La Dolce Vita September 29, 2013


Meeting the makers


Looking back on our recent whirlwind trip through the Okanagan, I marveled at the thought of how many of our winery visits included chats with winemakers and owners. It’s part of the joy of wine tourism, the opportunity to get up close and personal with the folks directly responsible for the wine that graces our dinner tables and enhances evenings on the deck or in front of the fireplace.

A case in point was our very first stop, at Adega on 45th Estate Winery in Osoyoos. It opened last year and I wasn’t even aware of it until getting an assignment to write about it. The young lady at the tasting area nodded toward her dad when I told her the reason for my visit. Fred Farinha came over to chat, taking a welcome break after several days of harvesting while grapes. Fred and partner Alex Nunes both are of Portuguese descent, fruit growers who saw economics of that business declining rapidly. Very nice wines are already being produced at the fledgling operation.

An hour later we were being toured around Burrowing Owl, the beautiful Southwest-style assemblage of buildings that had us reminiscing about our first tasting from a bottle and glasses displayed atop a wine barrel in the original winery building. There, at the hand-sorting conveyor belt, was new winemaker Tom DiBello. Still pony-tailed, but now greying, DiBello became nationally known for his superb wines at CedarCreek. He’s had stints at other wineries, made wine under his own name at Okanagan Crush Pad and has now taken over at Burrowing Owl. “How’s Dave doing?” he asked about Wynnwood Estate Winery partner Dave Basaraba. DiBello made the Creston Valley winery’s first vintage at a Summerland facility.

At our last stop before heading to Penticton we made our way to the not easy to find Fairview Cellars, which doesn’t bother with the provincial roadside signage program. “You’ll be lucky to catch him,” said Chuck Eggert, brother of owner-winemaker Bill Eggert, who is known throughout the province as “The Cab Man”—no one does better with Cabernet Sauvignon grapes. No sooner were the words out of Chuck’s mouth than Bill roared up with a truckload of Merlot grapes from a neighbouring winery. “You’ll have to follow me,” he directed. We chatted while he unloaded bins with his tractor, then instructed Angela and I to head down a set of stairs to meet him at the newly-constructed addition to his winery. There, we heard about “the grapes of wrath”, which is how Eggert describes a growing season in which he has had to deal with wasps, fruit flies, spotted wing drosophila, deer, bears and hail. “And everyone has been saying what a great harvest this is,” he sneered. “We’ll see.”

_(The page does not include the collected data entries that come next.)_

Lemma write_all_once fuel l d d' :
  l ≠ [] → d_write l d = Done (strlen l, d') → write_all (S fuel) l d = Done (true, d').
Proof.
  intros Hl Hw. rewrite (write_all_step _ _ _ _ _ Hl Hw), bool_decide_false by (unfold strlen; lia).
  unfold strlen. rewrite Nat2Z.id, drop_ge by lia. apply write_all_nil.
Qed.
End Stream.

(** ** The contract: a log of bytes

    [dev_ready n d a]: a write appends to the log [a], and [n] more bytes will
    be accepted; [dev_at n d a p]: likewise, and the next read starts at byte
    [p] of what the log shows.  [log_put] is how a log grows, [log_bytes] what
    it shows, [log_seek] where the seek command goes ([None]: it is refused),
    [seek_safe] where its result is defined (it is not elsewhere). *)
Class LogDevice (D A : Type) `{Descriptor D} := {
  dev_ready : Z → D → A → Prop;
  dev_at : Z → D → A → nat → Prop;
  log_put : A → list ascii → A;
  log_bytes : A → list ascii;
  log_seek : A → Z → Z → option nat;
  seek_safe : D → Z → Z → Prop;

  log_put_nil a : log_put a [] = a;
  log_put_app a l1 l2 :
    last l1 ≠ Some NL → log_put (log_put a l1) l2 = log_put a (l1 ++ l2);
  dev_write_law n d a l :
    dev_ready n d a → l ≠ [] → strlen l ≤ BUFSIZ → strlen l ≤ n →
    ∃ d', d_write l d = Done (strlen l, d') ∧ dev_ready (n - strlen l) d' (log_put a l);
  dev_read_law n d a p :
    dev_at n d a p →
    ∃ bs d', d_read BUFSIZ d = Done ((strlen bs, bs), d') ∧
      (bs = [] ↔ drop p (log_bytes a) = []) ∧ bs `prefix_of` drop p (log_bytes a) ∧
      dev_at n d' a (p + length bs);
  dev_end_law n d a p :
    dev_at n d a p → drop p (log_bytes a) = [] → dev_ready n d a;
  dev_rewind_law n d a :
    dev_ready n d a → ∃ r d', d_lseek 0 SEEK_SET d = Done (r, d') ∧ dev_at n d' a 0;
  dev_tell_law n d a p :
    dev_at n d a p → ∃ r d', d_lseek 0 SEEK_CUR d = Done (r, d') ∧ dev_at n d' a p;
  dev_seek_law n d a x y :
    dev_ready n d a → seek_safe d x y → 0 ≤ x < 2 ^ 32 → 0 ≤ y < 2 ^ 32 →
    match log_seek a x y with
    | Some p => ∃ d', d_ioctl_seekto x y d = Done (0, d') ∧ dev_at n d' a p
    | None => ∃ d', d_ioctl_seekto x y d = Done (-1, d') ∧ dev_ready n d' a
    end;
  dev_unsafe_law n d a x y :
    dev_ready n d a → ¬ seek_safe d x y → 0 ≤ x < 2 ^ 32 → 0 ≤ y < 2 ^ 32 →
    d_ioctl_seekto x y d = Undef;
}.

(** ** The stream on a log *)
Section Log.
Context {D A : Type} `{LD : LogDevice D A}.

(** A stream the server can use for the next client. *)
Record file_ready (n : Z) (f : FILE D) (a : A) : Prop := FileReady {
  ready_wbuf : wbuf f = [];
  ready_rbuf : rbuf f = [];
  ready_mode : reading f && negb (eof f) = false;
  ready_dev : dev_ready n (fd f) a;
}.

(** A stream that is being read: [bs] is still to come. *)
Definition file_reading (n : Z) (f : FILE D) (a : A) (bs : list ascii) : Prop :=
  wbuf f = [] ∧ ∃ p, dev_at n (fd f) a p ∧ bs = rbuf f ++ drop p (log_bytes a) ∧
    (eof f = true → drop p (log_bytes a) = []).

Lemma fflush_empty (f : FILE D) :
  wbuf f = [] →
  fflush f = Done (0, File (fd f) [] (rbuf f) (eof f) (err f) (reading f)).
Proof. destruct f; simpl. intros ->. unfold fflush. run. cbn. by destruct err0. Qed.

Lemma fwrite_ready n f a l :
  file_ready n f a → strlen l ≤ BUFSIZ →
  fwrite l f = Done (strlen l, File (fd f) l [] (eof f) (err f) false).
Proof.
  intros [Hw Hr Hm _] Hl. destruct f; simpl in *. subst. unfold fwrite. run. simpl.
  rewrite Hm. run. simpl. by rewrite bool_decide_false by lia.
Qed.

(** A write and its flush put the bytes at the end of the log. *)
Lemma put_law n f a l :
  file_ready n f a → strlen l ≤ BUFSIZ → strlen l ≤ n →
  ∃ f1 f2, fwrite l f = Done (strlen l, f1) ∧ fflush f1 = Done (0, f2) ∧
    file_ready (n - strlen l) f2 (log_put a l).
Proof.
  intros Hf Hl Hn. rewrite (fwrite_ready _ _ _ _ Hf Hl). destruct Hf as [_ _ _ Hd].
  destruct (decide (l = [])) as [->|Hne].
  - eexists _, _. split; [done|]. split; [by apply fflush_empty|]. simpl.
    rewrite log_put_nil. change (strlen []) with 0. rewrite Z.sub_0_r. by constructor.
  - destruct (dev_write_law n (fd f) a l Hd Hne Hl Hn) as (d' & Hw & Hd').
    eexists _, _. split; [done|]. unfold fflush. run. cbn [wbuf].
    rewrite (M_bind_Done _ _ _ true (File d' l [] (eof f) (err f) false))
      by (unfold on_fd; cbn [fd]; by rewrite (write_all_once _ _ _ _ Hne Hw)).
    run. simpl. rewrite orb_false_r. split; [done|]. by constructor.
Qed.

Lemma rewind_law n f a :
  file_ready n f a → ∃ f', rewind f = Done (tt, f') ∧ file_reading n f' a (log_bytes a) ∧
    eof f' = false.
Proof.
  intros [Hw Hr _ Hd]. destruct (dev_rewind_law n (fd f) a Hd) as (r & d' & Hs & Hat).
  unfold rewind. rewrite (M_bind_Done _ _ _ _ _ (fflush_empty f Hw)).
  erewrite M_bind_Done by (unfold on_fd; simpl; rewrite Hs; simpl; done).
  eexists. split; [done|]. split; [|done]. split; [done|]. exists 0%nat. by rewrite drop_0.
Qed.

Lemma seek_law n f a x y :
  file_ready n f a → seek_safe (fd f) x y → 0 ≤ x < 2 ^ 32 → 0 ≤ y < 2 ^ 32 →
  match log_seek a x y with
  | Some p => ∃ f1 f2 r, on_fd (d_ioctl_seekto x y) f = Done (0, f1) ∧
      fseek_cur f1 = Done (r, f2) ∧ file_reading n f2 a (drop p (log_bytes a)) ∧ eof f2 = false
  | None => ∃ f', on_fd (d_ioctl_seekto x y) f = Done (-1, f') ∧ file_ready n f' a
  end.
Proof.
  intros [Hw Hr Hm Hd] Hs Hx Hy. pose proof (dev_seek_law n (fd f) a x y Hd Hs Hx Hy) as Hk.
  destruct (log_seek a x y) as [p|].
  - destruct Hk as (d' & Hi & Hat). destruct (dev_tell_law n d' a p Hat) as (r & d2 & Ht & Hat2).
    eexists _, _, _. unfold on_fd at 1. rewrite Hi. split; [done|].
    unfold fseek_cur. erewrite M_bind_Done by by apply fflush_empty. run. simpl. rewrite Hr.
    change (- strlen []) with 0.
    erewrite M_bind_Done by (unfold on_fd; simpl; rewrite Ht; done). run. simpl.
    split; [done|]. split; [|done]. split; [done|]. by exists p.
  - destruct Hk as (d' & Hi & Hd'). eexists. unfold on_fd. rewrite Hi. split; [done|].
    by constructor.
Qed.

The next day, after a very nice and leisurely trip along the Naramata winery trail, we ended with a glass of wine with Perseus CEO Rob Ingram, who freely admitted he is learning about wine after a career as a chartered accountant and business manager. He has $25 million investment capital lined up for a long-term plan to have four wineries, each in a different region of the province, including Vancouver.

In Kelowna, we made our second trip in six months to visit with Richard Kamphuys, owner of the fine Ancient Hill Winery that overlooks the Kelowna airport. Jitske Kamphuys, co-owner, took a quick break from her tasting room duties to dash downstairs to the winery to call up Richard. Minutes later he arrived, wearing the tell-tale footwear of a winery worker—gumboots. He was full of smiles. The fall crush seems to have that effect on people. We sat at a table, with the requisite glass of wine, and talked about the harvest (“I’ve been too busy to get into the vineyards, but I’m seeing a lot of bear poop with Zweigelt grapes on the road!” he laughed.) and the coming winter, where the beautiful and spacious winery does double duty as a location for parties and receptions.

Our final visit on the three-day tour found Angela and I sitting on a deck drinking wine, this time with Summerhill Pyramid Winery founder Stephen Cipes. One of the true visionaries of the BC wine industry, Cipes started what was only the 13th winery in the province back in the late 1980s and was soon producing world-class sparkling wines. Stephen and I had started our interview alone. He had asked, “Where is Angela?” and gestured to a third, empty glass on the table. I told him she was just looking around the shop and winery. A few minutes later, he excused himself saying he had to check on his wife—who had been guiding a group of Japanese tourists—and three-year-old child. He returned with Angela in tow and the conversation continued. Shortly afterward he beckoned to a server and asked for an order of poutine from the winery’s Sunset Organic Bistro. Soon we continued our chat, sipping from glasses charged with Cipes Rosé and noshing on the best poutine ever, topped with braised beef and gravy !

These are the people who fuel our passion for the wine business. And space doesn’t allow me to comment on visits with Judy Kingston at Serendipity, Oleg Aristarkhov at Moraine, Bobby Gidda at Volcanic Hills, Fiona Duncan at Platinum Bench and Toni and Julius Bloomfield at the historic Naramata Heritage Inn. It was a great trip that gave me much to write about in the coming weeks.